Thursday, August 24, 2023

Jabbar al-Malhama

The Quran at the doxology ending sura 59 acclaims God Alone as "al-Jabbâr". Q. 5:22 looks upon the Canaanites as a jabbâr people. The text elsewhere castigates the folk of 'Âd for following every jabbâr Q. 11:59, 26:130. Q. 14:15 and 40:35 (in parallel with sura 59) look back upon jabbârûn before and including Pharaoh. One of Israel accuses Moses of playing the jabbâr Q. 28:19, in 19:14 John is not one, and in 19:32 Jesus denies he is one. The end of sura 50 avers that its qârî is not such a hero(?) over the people.

Meanwhile I see that TheTorah.com is dumping upon us a heap of Emmanuel Tov commentary, including some textual scuffing around Song at the Sea (which I remember as "of the Sea").

In the MT, and presumably in the mouths of Miriam and Moses themselves, YHWH is a man of war (ish malhama). Elsewhere Psalm 24 prefers to hail YHWH a gabur malhama. That reading backwashed into the Samaritan Pentateuch. It is also in the Aramaic Targum and the Syriac, here as emphatic: the gêvra, the ganbura (w-QRBTN' for the song and the psalm both which is, yes, Biblical Aramaic). I find the "גבור המלחמה" also in the apocalyptic War Scroll although the text is a bit corrupt here.

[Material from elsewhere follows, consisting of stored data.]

Lemma decodeQuantum_from_strict enc src : forall j dbuf r out,
  decodeQuantum_from (Strict enc) j dbuf src = (r, out, None) ->
  decodeQuantum_from enc j dbuf src = (r, out, None).
Proof.
  induction src as [|c rest IH]; intros j dbuf r out; cbn [decodeQuantum_from];
    destruct (j =? 4)%nat; try apply assemble_strict; cbn [padChar decodeMap Strict].
  - destruct (j =? 0)%nat; auto. destruct (_ || _); auto. apply assemble_strict.
  - cbv zeta. destruct (negb _); [apply IH|].
    destruct (isNewline c); [apply IH|].
    destruct (negb _); auto. apply afterPadding_strict.
Qed.

Lemma Decode_loop_strict enc fuel : forall src d,
  Decode_loop fuel (Strict enc) src = (d, None) ->
  Decode_loop fuel enc src = (d, None).
Proof.
  induction fuel as [|fuel IH]; intros src d; [auto|].
  destruct src as [|c rest]; [auto|].
  rewrite !Decode_loop_cons.
  destruct (decodeQuantum (Strict enc) (c :: rest)) as [[r out] [e|]] eqn:Hq; [discriminate|].
  apply decodeQuantum_from_strict in Hq. unfold decodeQuantum. rewrite Hq.
  destruct (Decode_loop fuel (Strict enc) r) as [d' e'] eqn:Hd.
  intros HH. apply pair_equal_spec in HH as [<- ->].
  rewrite (IH _ _ Hd). reflexivity.
Qed.

Lemma Encode_Decode_strict : forall fuel src d,
  (length src <= fuel)%nat -> Forall is_byte src -> noNewline src ->
  Decode_loop fuel SURL src = (d, None) ->
  Encode URLEncoding d = src.
Proof.
  induction fuel as [|fuel IH]; intros src d Hlen Hb Hn.
  - destruct src; [|simpl in Hlen; lia]. intros [= <-]. reflexivity.
  - destruct src as [|c rest]; [intros [= <-]; reflexivity|].
    rewrite Decode_loop_cons.
    pose proof (decodeQuantum_length SURL (c :: rest) ltac:(congruence)) as Hl.
    destruct (decodeQuantum SURL (c :: rest)) as [[r out] [e|]] eqn:Hq; [discriminate|].
    cbn [fst] in Hl.
    destruct (dq_strict_inv _ _ _ Hb Hn ltac:(congruence) Hq) as [Hsrc Hcase].
    destruct (Decode_loop fuel SURL r) as [d' e'] eqn:Hd.
    intros HH. apply pair_equal_spec in HH as [<- ->].
    rewrite Hsrc in Hb, Hn. apply Forall_app in Hb as [_ Hb].
    unfold noNewline in Hn. apply Forall_app in Hn as [_ Hn].
    destruct Hcase as [H3|Hnil].
    + rewrite Hsrc. apply IH in Hd; [|simpl in *; lia|assumption|assumption].
      destruct out as [|a [|b [|c' [|? ?]]]]; try discriminate.
      cbn [Encode app]. rewrite Hd. reflexivity.
    + subst r. destruct fuel; cbn [Decode_loop] in Hd;
        apply pair_equal_spec in Hd as [<- _]; rewrite Hsrc, !app_nil_r; reflexivity.
Qed.

Lemma decode_after_encode s : decodeTagValue (encodeTagValue s) = s.
Proof.
  unfold decodeTagValue, encodeTagValue, DecodeString, EncodeToString.
  rewrite bytes_of_bytes by apply Encode_is_byte.
  rewrite Decode_Encode.
  - apply of_bytes_bytes.
  - apply bytes_is_byte.
  - rewrite <- bytes_length, bytes_of_bytes by apply Encode_is_byte. lia.
Qed.

Lemma canonical_is_valid x : canonicalBase64url x -> validBase64url x.
Proof.
  unfold canonicalBase64url, validBase64url, DecodeString. intros [_ Hs].
  destruct (Decode_loop (String.length x) SURL (bytes x)) as [d e] eqn:Hd.
  cbn [snd] in Hs. subst e. rewrite (Decode_loop_strict _ _ _ _ Hd). reflexivity.
Qed.

Lemma encode_after_decode x :
  canonicalBase64url x -> encodeTagValue (decodeTagValue x) = x.
Proof.
  intros [Hn Hs]. unfold decodeTagValue, encodeTagValue, DecodeString, EncodeToString in *.
  destruct (Decode_loop (String.length x) SURL (bytes x)) as [d e] eqn:Hd.
  cbn [snd] in Hs. subst e.
  rewrite (Decode_loop_strict _ _ _ _ Hd).
  pose proof (Decode_loop_is_byte SURL (String.length x) (bytes x)) as Hb.
  rewrite Hd in Hb. cbn [fst] in Hb.
  rewrite bytes_of_bytes by assumption.
  apply Encode_Decode_strict in Hd; [|rewrite bytes_length; lia|apply bytes_is_byte|assumption].
  rewrite Hd. apply of_bytes_bytes.
Qed.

Tov flags Targum's "Samaritan" switch from "man" to "jabbâr" unusual inasmuch as Targum prefers MT; personally I disagree, and consider the Samaritan as inlining midrash into the text itself, as Targum did perhaps-independently. Psalm 24 exists to bind the Psalter's first book (Ps. 3-41), and may be read as an update or even critique to the Song of the Sea.

I have not found Exodus 15 in the Palaestinian-dialect. It went agley from Lewis and Gibson's famous Lectionary. Their supplement reprinted Schulthess, "Christlich-palästinische Fragmente", ZDMG 56, 253-4 (1902) - fragment "IV" for Job; and H. Duensing, Christlich-palästinisch-aramäische Texte (1906) fragment "IX" for Joel, Acts, Romans, and Ephesians along with some Isaiah. Duensing had meanwhile found another MS, of 72 leaves, the writing of which I consider to be Georgian, written from beginning to end on Palestinian texts of the most varied content; which "VII" starts Exodus at 15:7. Christa Kessler (2016) informs us this is the Vatican, sir. (sic) 623 and 627 but, I must report, she also claimed that Exodus 15:1-5 was in the Supplement which it is not. I don't find Exodus 15 in Lewis' Rescript either. As of 2016 Greek "New Finds" "NF_MG 32" claiming 14:24–15:9 was unpublished; M. Black, A Christian Palestinian Horologion was published in 1954 so unavailable to me. Anyway CPA's Torah and Psalter are generally considered a translation from the post-Lucian Septuagint with some Syriac inwash, which may or may not be of use to us.

In Arabic we will be reading much of the [Last] Malhama in apocalyptic: vide Suliman Bashear, "Apocalyptic and Other Materials" ed. JRAS 3.1.2 1991; 173-207. From Hebrew, gabur malhama (especially per 1QM) looks prime to be calqued into Arabic as the Jabbar al-Malhama. If by an Aramaic intermediary, it is not Syriac. This term in full isn't in our Quran, I must note.

The Psalter is possible... but the Quran leads toward a Moses context, as foreshadowed in 'Âd. I cannot rule out the Song of the Sea in an ancient Christian Arabic lectionary.